Recovery And Retries
Recovery keeps operation work from getting stuck when a worker, provider, or container path does not finish cleanly.
How To Use This Page
- Check whether an operation is still waiting before retrying manually.
- Use terminal status and recent events to decide whether a retry is safe.
- Expect recovery to ignore stale results once newer durable state exists.
Status And Event Map
Operation statuses: queued, running, waiting, blocked, completed, failed, canceled.
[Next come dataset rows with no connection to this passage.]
(** The sides of each polygon, in order, the closing one included. *)
Definition polygon_sides (polygons : list (list nat)) : list (nat * nat) :=
  flat_map (fun face => zip face (drop 1 face ++ take 1 face)) polygons.

Definition example_utils : Utils := {|
  fixed_iter := pad_or_cut;
  polygons_to_edges_np := polygon_sides;
|}.

(** *** The selection and what the dict keeps track of *)

Section Tracking.
Context `{Utils} {V : Type}.

(** Lines 69-72: the selection [split_by_vertices] works with. *)
Definition selection_of (verts : list V) (selected_verts : option (list bool))
  : list bool :=
  match selected_verts with
  | None | Some [] => replicate (length verts) true
  | Some sel =>
      if bool_decide (length sel ≠ length verts)
      then fixed_iter sel (length verts) else sel
  end.

(** The dict [old_new_verts] points at copies of its keys, and every copy
    of a vertex that is not selected is the one the dict points at. *)
Definition split_tracks (selected_verts : list bool) (st : SplitState (V := V))
  : Prop :=
  (∀ i j, old_new_verts st !! i = Some j → old_v_indexes st !! j = Some i) ∧
  (∀ p i, old_v_indexes st !! p = Some i →
          py_getitem selected_verts i = Ok false →
          old_new_verts st !! i = Some p).

(** [old_v_indexes[j] == i] for each corner [i] of a face and its new
    index [j]. *)
Definition corners_from (old_v : list Z) (face : list Z) (new_face : list nat)
  : Prop :=
  Forall2 (fun i j => old_v !! j = Some i) face new_face.

End Tracking.

(** *** The node function *)

(** The six lists [split_by_vertices] and [split_by_edges] return. *)
Definition SplitResult (V : Type) : Type :=
  list V * list (nat * nat) * list (list nat) * list Z * list Z * list nat.

(** Helpers of the node function that are not among the sources or work
    on a bmesh: [mask_converter_node] of
    sverchok.nodes.list_masks.mask_convert, with its three optional masks
    and its mode, and [split_by_edges]. *)
Class NodeUtils (V : Type) := {
  mask_converter_node :
    list V → list (Z * Z) → list (list Z) →
    option (list bool) → option (list bool) → option (list bool) → string →
    result (list bool * list bool * list bool);
  split_by_edges :
    list V → list (Z * Z) → list (list Z) → list bool → result (SplitResult V);
}.

Section SplitNode.
Context `{Utils} {V : Type} `{NodeUtils V}.

(** [split_mesh_elements_node(vertices, edges, faces, face_data, mask,
    mask_mode, split_type)].  The list built from [face_data] is not used
    afterwards and is left out. *)
Definition split_mesh_elements_node (vertices : option (list V))
    (edges : option (list (Z * Z))) (faces : option (list (list Z)))
    (mask : option (list bool)) (mask_mode split_type : string)
  : result (SplitResult V) :=
  match vertices with
  | None | Some [] => Ok ([], [], [], [], [], [])
  | Some ((_ :: _) as vertices) =>
      let edges := default [] edges in
      let faces := default [] faces in
      let mask := default [] mask in
      if String.eqb split_type "VERTS" then
        mask ← (if negb (String.eqb mask_mode "BY_VERTEX") then
                  masks ← mask_converter_node vertices edges faces None
                    (if String.eqb mask_mode "BY_EDGE" then Some mask else None)
                    (if String.eqb mask_mode "BY_FACE" then Some mask else None)
                    mask_mode;
                  Ok masks.1.1
                else Ok mask);
        split_by_vertices vertices (Some edges) (Some faces) (Some mask)
      else if String.eqb split_type "EDGES" then
        mask ← (if negb (String.eqb mask_mode "BY_EDGE") then
                  masks ← mask_converter_node vertices edges faces
                    (if String.eqb mask_mode "BY_VERTEX" then Some mask else None)
                    None
                    (if String.eqb mask_mode "BY_FACE" then Some mask else None)
                    mask_mode;
                  Ok masks.1.2
                else Ok mask);
        split_by_edges vertices edges faces mask
      else Raise TypeError
  end.

End SplitNode.

(** Example helpers for the node function: masks are converted to
    nothing selected, and splitting by edges returns the mesh as it is. *)
Definition example_node_utils (V : Type) : NodeUtils V := {|
  mask_converter_node := fun vertices edges faces _ _ _ _ =>
    Ok (replicate (length vertices) false, replicate (length edges) false,
        replicate (length faces) false);
  split_by_edges := fun verts edges faces _ =>
    Ok (verts,
        map (fun e : Z * Z => (Z.to_nat e.1, Z.to_nat e.2)) edges,
        map (map Z.to_nat) faces,
        map Z.of_nat (seq 0 (length verts)),
        map Z.of_nat (seq 0 (length edges)),
        seq 0 (length faces));
|}.

End SplitMesh.

(** ** nodes/field/vector_field_eval.py *)

Module VectorFieldEval.

Open Scope R_scope.

(** A vector field, by the two methods the node calls. *)
Record VectorField := {
  evaluate : R → R → R → R * R * R;
  evaluate_grid : list R → list R → list R → list R * list R * list R;
}.

(** An entry of a Python list of vectors: a tuple or a list of three. *)
Inductive Item := PyTuple (x y z : R) | PyList (x y z : R).

(** What the node puts out for one batch: a Python list, or the NumPy
    array of shape (1, N, 3) that [np.dstack] builds. *)
Inductive Values :=
  | ValueList (items : list Item)
  | NdArray (planes : list (list (R * R * R))).

(** [np.dstack((xs, ys, zs))] of three one-dimensional arrays; arrays of
    different lengths do not stack. *)
Definition dstack (xs ys zs : list R) : result (list (list (R * R * R))) :=
  if (length xs =? length ys)%nat && (length ys =? length zs)%nat
  then Ok [zip (zip xs ys) zs]
  else Raise ValueError.

(** [tuple(value)] for [value] the field evaluated at the coordinates of
    [vertex]. *)
Definition evaluate_point (field : VectorField) (vertex : R * R * R) : Item :=
  let '(x, y, z) := vertex in
  let '(a, b, c) := evaluate field x y z in
  PyTuple a b c.

(** Lines 48-61: the values for one batch. *)
Definition evaluate_vertices (output_numpy : bool) (field : VectorField)
    (vertices : list (R * R * R)) : result Values :=
  if (length vertices =? 0)%nat then Ok (ValueList [])
  else if (length vertices =? 1)%nat then
    vertex ← py_getitem vertices 0;
    Ok (ValueList [evaluate_point field vertex])
  else
    let xs := map (fun v => v.1.1) vertices in
    let ys := map (fun v => v.1.2) vertices in
    let zs := map (fun v => v.2) vertices in
    let '(new_xs, new_ys, new_zs) := evaluate_grid field xs ys zs in
    new_vectors ← dstack new_xs new_ys new_zs;
    if output_numpy then Ok (NdArray new_vectors)
    else
      plane ← py_getitem new_vectors 0;
      Ok (ValueList (map (fun '(x, y, z) => PyList x y z) plane)).

Section Process.
(** [zip_long_repeat] of sverchok.data_structure, not among the sources. *)
Variable zip_long_repeat :
  list VectorField → list (list (R * R * R)) →
  list (VectorField * list (R * R * R)).

(** [process()]: nothing is put out while no output socket is linked. *)
Definition process (linked output_numpy : bool) (fields_s : list VectorField)
    (vertices_s : list (list (R * R * R))) : option (result (list Values)) :=
  if negb linked then None
  else Some (comprehension (fun '(field, vertices) =>
                 evaluate_vertices output_numpy field vertices)
               (zip_long_repeat fields_s vertices_s)).

End Process.

(** How many vectors a value holds. *)
Definition values_count (values : Values) : nat :=
  match values with
  | ValueList items => length items
  | NdArray planes => length (concat planes)
  end.

(** A field whose [evaluate_grid] returns three arrays as long as the
    three it is given. *)
Definition grid_keeps_length (field : VectorField) : Prop :=
  ∀ xs ys zs : list R,
    length xs = length ys → length ys = length zs →
    length (evaluate_grid field xs ys zs).1.1 = length xs ∧
    length (evaluate_grid field xs ys zs).1.2 = length xs ∧
    length (evaluate_grid field xs ys zs).2 = length xs.

(** *** Example data *)

(** The field that maps every point to itself. *)
Definition identity_field : VectorField := {|
  evaluate := fun x y z => (x, y, z);
  evaluate_grid := fun xs ys zs => (xs, ys, zs);
|}.

(** The field that turns the coordinates: (x, y, z) goes to (y, z, x). *)
Definition turning_field : VectorField := {|
  evaluate := fun x y z => (y, z, x);
  evaluate_grid := fun xs ys zs => (ys, zs, xs);
|}.

End VectorFieldEval.

(** * Properties *)

(** ** Python subscripts and comprehensions *)

Lemma py_getitem_lookup {A} (l : list A) (i : nat) (a : A) :
  l !! i = Some a → py_getitem l (Z.of_nat i) = Ok a.
Proof.
  intros Hl. unfold py_getitem.
  destruct (Z.ltb_spec (Z.of_nat i) 0) as [?|_]; [lia|].
  destruct (Z.ltb_spec (Z.of_nat i) 0) as [?|_]; [lia|].
  by rewrite Nat2Z.id, Hl.
Qed.

Lemma py_getitem_in_range {A} (l : list A) (i : Z) :
  (0 ≤ i < Z.of_nat (length l))%Z →
  ∃ a, l !! Z.to_nat i = Some a ∧ py_getitem l i = Ok a.
Proof.
  intros Hi.
  destruct (lookup_lt_is_Some_2 l (Z.to_nat i)) as [a Ha]; [lia|].
  exists a. split; [done|].
  rewrite <- (Z2Nat.id i) by lia. by apply py_getitem_lookup.
Qed.

Lemma comprehension_ok {X Y} (f : X → result Y) (g : X → Y) (xs : list X) :
  Forall (fun x => f x = Ok (g x)) xs →
  comprehension f xs = Ok (map g xs).
Proof.
  induction 1 as [|x xs Hx _ IH]; [done|].
  cbn. rewrite Hx. cbn. rewrite IH. done.
Qed.

(** What can be read back from a subscript and from a loop that came to
    its end or was left by an exception. *)

Lemma bind_Ok_inv {A B} (m : result A) (f : A → result B) (b : B) :
  m ≫= f = Ok b → ∃ a, m = Ok a ∧ f a = Ok b.
Proof. destruct m as [a|e]; [by exists a|done]. Qed.

Lemma py_getitem_Raise {A} (l : list A) (i : Z) (e : exn) :
  py_getitem l i = Raise e → e = IndexError.
Proof.
  unfold py_getitem. repeat case_match; congruence.
Qed.

Lemma py_getitem_Ok_index {A} (l : list A) (i : Z) (a : A) :
  py_getitem l i = Ok a → SplitMesh.py_index (length l) i.
Proof.
  unfold py_getitem, SplitMesh.py_index. intros Hget.
  destruct (Z.ltb_spec i 0).
  - destruct (Z.ltb_spec (i + Z.of_nat (length l)) 0); [done|]. lia.
  - destruct (Z.ltb_spec i 0); [lia|].
    destruct (l !! Z.to_nat i) eqn:Hl; [|done].
    apply lookup_lt_Some in Hl. lia.
Qed.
| Status | What It Means | User Review |
|---|---|---|
| queued | Work has been accepted but has not started. | Wait for the timeline to move or check queue health. |
| running | A bot, tool, provider, or container is actively working. | Review progress events before retrying. |
| waiting | The operation is waiting on a callback, schedule, user action, or follow-up turn. | Check what dependency is named in the timeline. |
| blocked | Work intentionally stopped until a person or external condition changes. | Read the blocking reason before taking action. |
| completed | Work reached a successful terminal state. | Inspect produced artifacts, blobs, links, or messages. |
| failed | Work reached an error terminal state. | Capture the failing step, visible error, and affected refs. |
| canceled | Work was stopped before completion. | Confirm whether a replacement operation exists. |
Review Checklist
- Start from the operation or artifact visible in the app.
- Follow events in timestamp order.
- Open produced artifacts or blobs before sharing conclusions.
- Capture status, route, artifact, operation, and visible error details when escalating.
Media To Add
- Timeline: failed callback, recovery wake, retried work, and final status. It helps support teams distinguish safe retry from duplicate work. Source: test operation recovery case.